We develop a novel, femtosecond beam combination technique, which can coherently combine large numbers of ultrashort pulse beams using a diffractive optic pair. Existing methods of ultrashort pulse beam combining increase the number of combining optics with the number of beams. Diffractive combiners add many beams on one optic, but exhibit loss for femtosecond pulses due to pulse front tilt. We solve this problem by adding a second diffractive optic to cancel pulse front tilt. By selecting parameters, uncorrected temporal and spatial dispersions from the two DOEs can be made negligible for >30fs pulse widths.
We numerically model a proof-of-principle case of 1-D, 4-beam combination, showing that four 120fs beams can be combined with 92% efficiency. This has been demonstrated experimentally with the preservation of 120fs pulse duration and a relative combining efficiency of >85%. A 120fs Yb fiber oscillator output is amplified in a YDFA, split into four phase-controlled channels, and collimated to produce a beam array. This is sent to the DOE pair, forming a combined beam which is compressed and sent to FROG diagnostic. The measured output pulse duration is identical to the oscillator pulse duration.
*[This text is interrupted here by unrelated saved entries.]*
(** * Futuristic Corp MVP API: content resolution, catalog and lead intake

    A shallow embedding of [main.py]: the page, product and lead handlers,
    the pydantic models they use, and the document store they read and
    write.  Handlers are pure functions of the request and of the state of
    the [database] module; Python exceptions are values of an error monad. *)

From Stdlib Require Import PrimFloat Uint63 ZArith String Ascii List Bool Lia.
Import ListNotations.
Set Warnings "-register-all".

Open Scope string_scope.
Open Scope Z_scope.

(** ** Documents

    The values a stored document, a request body or a response body is
    made of: Python's [None], [bool], [int], [float], [str], [list] and
    [dict] with string keys, and the store's own object identifier. *)

Inductive value : Type :=
| VNone
| VBool (b : bool)
| VInt (z : Z)
| VFloat (f : float)
| VStr (s : string)
| VList (l : list value)
| VDict (d : list (string * value))
| VObjectId (hex : string).

(** A Python [dict]: insertion-ordered, looked up by key. *)
Definition dict : Type := list (string * value).

Module Dict.

(** [d.get(k)] *)
Fixpoint get (k : string) (d : dict) : option value :=
  match d with
  | [] => None
  | (k', v) :: d' => if String.eqb k' k then Some v else get k d'
  end.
Combining efficiency theory for a 2-D array of ultrashort pulse beams is developed, showing that hundreds of beams can be combined with >90% efficiency. We calculate that for a 224-beam case with practical optical parameters, and temporal dispersion causes 1% extra loss, while spatial dispersion causes 2.5% extra loss, in addition to possible DOE imperfections and beam aberrations.